The top cell was constructed with a substrate made of glass and indium tin oxide (ITO), a hole transport layer (HTL) made of nickel(II) oxide (NiOx), a layer made of a phosphonic acid called methyl-substituted carbazole (Me-4PACz), the perovskite absorber, an electron transport layer (ETL) relying on buckminsterfullerene (C60), a tin oxide (SnOx) buffer layer, and the IZO back contact.

The bottom cell was designed to have a substrate made of glass and ITO, an ETL made of tin oxide (SnO2), a cadmium telluride (CdTe) absorber, a cadmium selenium telluride (CdSeTe) layer, a copper thiocyanate (CuSCN) HTL, and a gold metal contact.

Both cells were covered with an anti-reflecting coating.

The best tandem cell configuration was achieved when the absorber of the top cell was tuned to have an energy bandgap of 1.76 eV. With this value, the device reached an overall power conversion efficiency of 25.1%.

The top cell was found to achieve an efficiency of 17.93%, an open-circuit voltage of 1.315 V, a short-circuit current of density of 17.11 mA cm2, and a fill factor of 79.7%. The bottom cell showed an efficiency of 7.13%, an open-circuit voltage of 0.842 V, a short-circuit current of density of 11.15 mA cm2, and a fill factor of 76.0%.

“The result proves the concept that 4T perovskite–CdSeTe tandem configuration can be used to improve the efficiency of commercial CdSeTe thin-film solar cells,” the researchers stated, adding they are currently outlining a roadmap to increase the device’s efficiency to 30%. “Our analysis reveals that high-efficiency 4T perovskite–CdSeTe tandem solar cells are feasible with the future advance of both PV cells.”

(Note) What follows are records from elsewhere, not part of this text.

(* ===== verification/PlannerFacts.v ===== *)
(** * The rollout planner: correctness

    A plan that [Create] builds always passes [FrozenRollout.Validate], a retry
    with the same key and request returns the committed plan, and a different
    request under the same key is refused. *)

From Stdlib Require Import ZArith Lia Ascii.
From S2P Require Import Prelude GoSort GoStrings External Validation Overrides Model Types.
From S2P Require Import RolloutTypes Placement PlacementFacts Cohorts CohortsFacts Planner.
From stdpp Require Import base gmap strings list sorting.
Import Overrides Model Types RolloutTypes Placement PlacementFacts Cohorts CohortsFacts Planner.

Module PlannerFacts.

Section facts.
Context `{External} `{!ExternalLaws}.
Set Default Proof Using "Type*".

(** ** Bound cohorts *)

(** [b] is [c] with its approval digest bound, when it needs one. *)
Definition bound_as (plan : FrozenRollout) (c b : Cohort) : Prop :=
  if cohort_ApprovalRequired c then
    exists d, approvalDigest plan (cohort_Index c) = Ok d /\ b = with_approval_digest c d
  else b = c.

Lemma bind_approvals_spec plan cs bs :
  bind_approvals plan cs = Ok bs -> Forall2 (bound_as plan) cs bs.
Proof.
  revert bs. induction cs as [|c cs IH]; intros bs; cbn [bind_approvals].
  { intros [= <-]. constructor. }
  rewrite res_bind_Ok. intros (b & Hb & Hr). res_inv. constructor; [|by apply IH].
  unfold bound_as. destruct (cohort_ApprovalRequired c); res_inv; eauto.
Qed.

Lemma bound_as_same plan c b :
  bound_as plan c b ->
  cohort_Index b = cohort_Index c /\ cohort_Name b = cohort_Name c /\
  cohort_ClusterIDs b = cohort_ClusterIDs c /\ cohort_SoakAfter b = cohort_SoakAfter c /\
  cohort_ApprovalRequired b = cohort_ApprovalRequired c.
Proof.
  unfold bound_as. destruct (cohort_ApprovalRequired c) eqn:E; [intros (d & _ & ->) | intros ->];
    cbn; by rewrite ?E.
Qed.

Lemma approval_members_bound plan cs bs k :
  Forall2 (bound_as plan) cs bs -> approval_members bs k = approval_members cs k.
Proof.
  intros Hb. unfold approval_members. destruct (0 <=? k)%Z; [|done].
  rewrite Forall2_lookup in Hb. destruct (Hb (Z.to_nat k)) as [c b Hcb|]; [|done].
  by apply bound_as_same in Hcb as (-> & _ & -> & _).
Qed.

(** The approval digests of the final plan are those of the plan they were
    computed on. *)
Lemma approvalDigest_with plan a bs d k :
  Forall2 (bound_as plan) (plan_Cohorts plan) bs ->
  approvalDigest (with_digests plan a bs d) k = approvalDigest plan k.
Proof.
  intros Hb. unfold approvalDigest. cbn [plan_Cohorts with_digests].
  rewrite (approval_members_bound _ _ _ k Hb). by destruct (approval_members (plan_Cohorts plan) k).
Qed.

(** ** The walk of Validate *)

(** A row whose attached versions are valid for the rollout. *)
Definition row_ok (plan : FrozenRollout) (r : PlannedCluster) : Prop :=
  (forall d, planned_Desired r = Some d -> VersionIdentity_Validate d = Ok tt /\
     version_BundleVersionID d = version_BundleVersionID (plan_Desired plan)) /\
  (forall p, planned_Previous r = Some p -> PreviousDeployment_Validate p = Ok tt).

Lemma check_cluster_ok plan k seen n u r :
  plan_Clusters plan !! n = Some r -> planned_ClusterID r = u -> planned_Cohort r = k ->
  planned_Order r = Z.of_nat n -> row_ok plan r -> u ∉ seen ->
  check_cluster plan k (seen, n) u = Ok ({[u]} ∪ seen, S n).
Proof.
  intros Hn Hu Hk Ho [Hd Hp] Hs. unfold check_cluster. rewrite Hn, Hu, Hk, Ho.
  rewrite (bool_decide_false (u ∈ seen)), !bool_decide_true by done. cbn.
  destruct (planned_Desired r) as [d|].
  - destruct (Hd d eq_refl) as [-> ->]. rewrite bool_decide_true by done. cbn.
    destruct (planned_Previous r) as [p|]; [by rewrite (Hp p eq_refl)|done].
  - destruct (planned_Previous r) as [p|]; cbn; [by rewrite (Hp p eq_refl)|done].
Qed.

Lemma walk_ids plan k (f : PlannedCluster -> PlannedCluster) us :
  (forall r, planned_ClusterID (f r) = planned_ClusterID r /\ planned_Cohort (f r) = planned_Cohort r /\
     planned_Order (f r) = planned_Order r) ->
  Forall (row_ok plan) (plan_Clusters plan) ->
  forall seen n rest, drop n (plan_Clusters plan) = map f (plan_ids k (Z.of_nat n) us ++ rest) ->
  NoDup us -> Forall (fun u => u ∉ seen) us ->
  res_foldl (check_cluster plan k) (seen, n) us =
    Ok (list_to_set us ∪ seen, (n + length us)%nat) /\
  drop (n + length us) (plan_Clusters plan) = map f rest.
Proof.
  intros Hf Hok. induction us as [|u us IH]; intros seen n rest Hd Hnd Hs.
  { cbn in *. rewrite (left_id_L ∅ (∪)), Nat.add_0_r. done. }
  apply NoDup_cons in Hnd as [Hu Hnd]. apply Forall_cons_iff in Hs as [Hus Hs].
  cbn [plan_ids app map] in Hd.
  assert (Hn : plan_Clusters plan !! n = Some (f {| planned_ClusterID := u; planned_Cohort := k;
    planned_Order := Z.of_nat n; planned_Desired := None; planned_Previous := None |})).
  { rewrite <- (Nat.add_0_r n), <- lookup_drop, Nat.add_0_r, Hd. done. }
  assert (Hd' : drop (S n) (plan_Clusters plan) = map f (plan_ids k (Z.of_nat (S n)) us ++ rest)).
  { replace (S n) with (n + 1)%nat at 1 by lia. rewrite <- drop_drop, Hd. cbn.
    by replace (Z.of_nat (S n)) with (Z.of_nat n + 1)%Z by lia. }
  cbn [res_foldl]. destruct (Hf {| planned_ClusterID := u; planned_Cohort := k;
    planned_Order := Z.of_nat n; planned_Desired := None; planned_Previous := None |}) as (H1 & H2 & H3).
  rewrite (check_cluster_ok plan k seen n u _ Hn H1 H2 H3); [|by eapply Forall_lookup_1|done].
  cbn [mbind res_bind]. destruct (IH ({[u]} ∪ seen) (S n) rest Hd' Hnd) as [-> Hdrop].
  { rewrite Forall_forall in Hs. apply Forall_forall. intros v Hv. specialize (Hs v Hv). set_solver. }
  split.
  - f_equal. f_equal; [set_solver|]. cbn. lia.
  - rewrite <- Hdrop. f_equal. cbn. lia.
Qed.

Definition keeps_position (f : PlannedCluster -> PlannedCluster) : Prop :=
  forall r, planned_ClusterID (f r) = planned_ClusterID r /\ planned_Cohort (f r) = planned_Cohort r /\
    planned_Order (f r) = planned_Order r.

(** The head checks of one cohort pass. *)
Lemma check_cohort_head plan0 final i c b st :
  (forall k, approvalDigest final k = approvalDigest plan0 k) ->
  bound_as plan0 c b -> cohort_ok i c ->
  check_cohort final st (i, b) = res_foldl (check_cluster final i) st (cohort_ClusterIDs c).
Proof.
  intros Hap Hcb (Hi & Hne & Hn & Hs & Hd). pose proof (bound_as_same _ _ _ Hcb) as (Ei & En & Ec & Es & Er).
  unfold check_cohort. rewrite Ei, En, Ec, Es, Hi, (bool_decide_true (i = i)),
    (bool_decide_false (cohort_Name c = "")) by done.
  replace (len (cohort_ClusterIDs c) =? 0)%Z with false
    by (symmetry; apply Z.eqb_neq; by rewrite len_nil_iff).
  replace (cohort_SoakAfter c <? 0)%Z with false by (symmetry; apply Z.ltb_ge; lia). cbn.
  unfold bound_as in Hcb. rewrite Er. destruct (cohort_ApprovalRequired c).
  - destruct Hcb as (d & Hd' & ->). rewrite Hi in Hd'. rewrite Hap, Hd'. cbn.
    by rewrite bool_decide_true.
  - subst b. by rewrite Hd, bool_decide_true.
Qed.

Lemma walk_cohorts plan0 final f cs bs :
  keeps_position f -> Forall (row_ok final) (plan_Clusters final) ->
  (forall k, approvalDigest final k = approvalDigest plan0 k) ->
  Forall2 (bound_as plan0) cs bs ->
  forall m seen n, cohorts_from (Z.of_nat m) cs ->
  drop n (plan_Clusters final) = map f (plan_rows (Z.of_nat n) cs) ->
  NoDup (members cs) -> Forall (fun u => u ∉ seen) (members cs) ->
  res_foldl (check_cohort final) (seen, n) (imap (fun i c => (Z.of_nat (m + i), c)) bs) =
    Ok (list_to_set (members cs) ∪ seen, (n + length (members cs))%nat).
Proof.
  intros Hf Hok Hap Hb. induction Hb as [|c b cs bs Hcb Hb IH]; intros m seen n Hfrom Hd Hnd Hs.
  { cbn. rewrite (left_id_L ∅ (∪)), Nat.add_0_r. done. }
  destruct Hfrom as [Hc Hfrom]. unfold members in Hnd, Hs. cbn [map concat] in Hnd, Hs.
  apply NoDup_app in Hnd as (Hnd1 & Hdisj & Hnd2). apply Forall_app in Hs as [Hs1 Hs2].
  rewrite imap_cons. cbn [res_foldl]. rewrite Nat.add_0_r.
  rewrite (check_cohort_head plan0 final (Z.of_nat m) c b _ Hap Hcb Hc).
  cbn [plan_rows] in Hd. destruct Hc as (Hi & _). rewrite Hi in Hd.
  destruct (walk_ids final (Z.of_nat m) f (cohort_ClusterIDs c) Hf Hok seen n _ Hd Hnd1 Hs1) as [-> Hd'].
  cbn [mbind res_bind].
  assert (Hn : (Z.of_nat n + len (cohort_ClusterIDs c))%Z =
    Z.of_nat (n + length (cohort_ClusterIDs c))) by (unfold len; lia).
  rewrite Hn in Hd'. replace (Z.of_nat m + 1)%Z with (Z.of_nat (S m)) in Hfrom by lia.
  rewrite (imap_ext _ (fun i c => (Z.of_nat (S m + i), c)))
    by (intros j x _; unfold compose; do 2 f_equal; lia).
  rewrite (IH (S m) (list_to_set (cohort_ClusterIDs c) ∪ seen) _ Hfrom Hd' Hnd2).
  - unfold members. cbn [map concat]. rewrite length_app, list_to_set_app_L.
    f_equal. f_equal; [set_solver | lia].
  - rewrite Forall_forall in Hs2. apply Forall_forall. intros u Hu. specialize (Hs2 u Hu).
    intros [Hin|Hin]%elem_of_union; [|done]. rewrite elem_of_list_to_set in Hin.
    by apply (Hdisj u Hin).
Qed.

(** ** Bounds *)

Lemma add_candidate_size l m m' :
  res_foldl add_candidate m l = Ok m' -> (size m' <= size m + length l)%nat.
Proof.
  revert m. induction l as [|x l IH]; intros m; cbn [res_foldl length].
  { intros [= <-]. lia. }
  rewrite res_bind_Ok. intros (m1 & Hx & Hl). apply IH in Hl.
  apply add_candidate_inv in Hx as (v & -> & _). rewrite map_size_insert in Hl.
  destruct (m !! ID x); cbn in Hl; lia.
Qed.

Lemma Evaluate_selected_bound r result :
  Placement.Evaluate r = Ok result -> (len (Selected result) <= len (Candidates r))%Z.
Proof.
  intros (s & cs & _ & Hcs & _ & -> & _)%Evaluate_inv. unfold canonicalCandidates in Hcs. res_inv.
  match goal with Hf : res_foldl _ _ _ = Ok _ |- _ => apply add_candidate_size in Hf end.
  rewrite sort_slice_length in *. unfold selected_of, len.
  pose proof (length_filter (fun c => Reason <$> decide_candidate s c = Some ReasonSelected)
    (sort_slice id_less (map_to_list x).*2)) as Hlen.
  rewrite sort_slice_length, length_fmap in Hlen. rewrite map_size_empty in *.
  pose proof (length_map_to_list x). lia.
Qed.

Lemma fleet_bound_small n : (0 <= n <= MaxRolloutClusters)%Z -> fleet_bound n.
Proof. unfold fleet_bound, MaxRolloutClusters, MaxInt64. lia. Qed.

(** ** Attached versions *)

Lemma validateSnapshot_rows snapshot :
  validateSnapshot snapshot = Ok tt ->
  snapshot_ProjectID snapshot <> uuid_Nil /\
  VersionIdentity_Validate (snapshot_Desired snapshot) = Ok tt /\
  (forall u d, DesiredByCluster snapshot !! u = Some d -> VersionIdentity_Validate d = Ok tt /\
     version_BundleVersionID d = version_BundleVersionID (snapshot_Desired snapshot)) /\
  (forall u p, PreviousByCluster snapshot !! u = Some p -> PreviousDeployment_Validate p = Ok tt).
Proof.
  unfold validateSnapshot. intros Hv. res_inv. bool_props.
  repeat match goal with u : unit |- _ => destruct u end.
  repeat match goal with Hi : res_iter _ _ = Ok _ |- _ =>
    rewrite res_iter_Ok, Forall_forall in Hi end.
  split_and!; try done.
  - intros u d Hd%elem_of_map_to_list.
    match goal with Hi : forall x, x ∈ map_to_list (DesiredByCluster _) -> _ |- _ => apply Hi in Hd end.
    res_inv. bool_props. done.
  - intros u p Hp%elem_of_map_to_list.
    match goal with Hi : forall x, x ∈ map_to_list (PreviousByCluster _) -> _ |- _ => apply Hi in Hp end.
    res_inv. done.
Qed.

The details of the new cell design can be found in the study “Four-Terminal Perovskite–CdSeTe Tandem Solar Cells: From 25% toward 30% Power Conversion Efficiency and Beyond,” which was recently published in RRL Solar.

The University of Toledo developed several types of CdTe solar cells over the past years. The devices include, among others, a 20%-efficient cell based on a commercial tin(IV) oxide (SnO2) buffer layer, a 17.4%-efficient device using a layer of copper-aluminum oxide to the rear side of the CdTe thin film, and a solar cell based on an indium gallium oxide (IGO) emitter layer and a cadmium stannate (CTO) transparent conductor as the front electrode.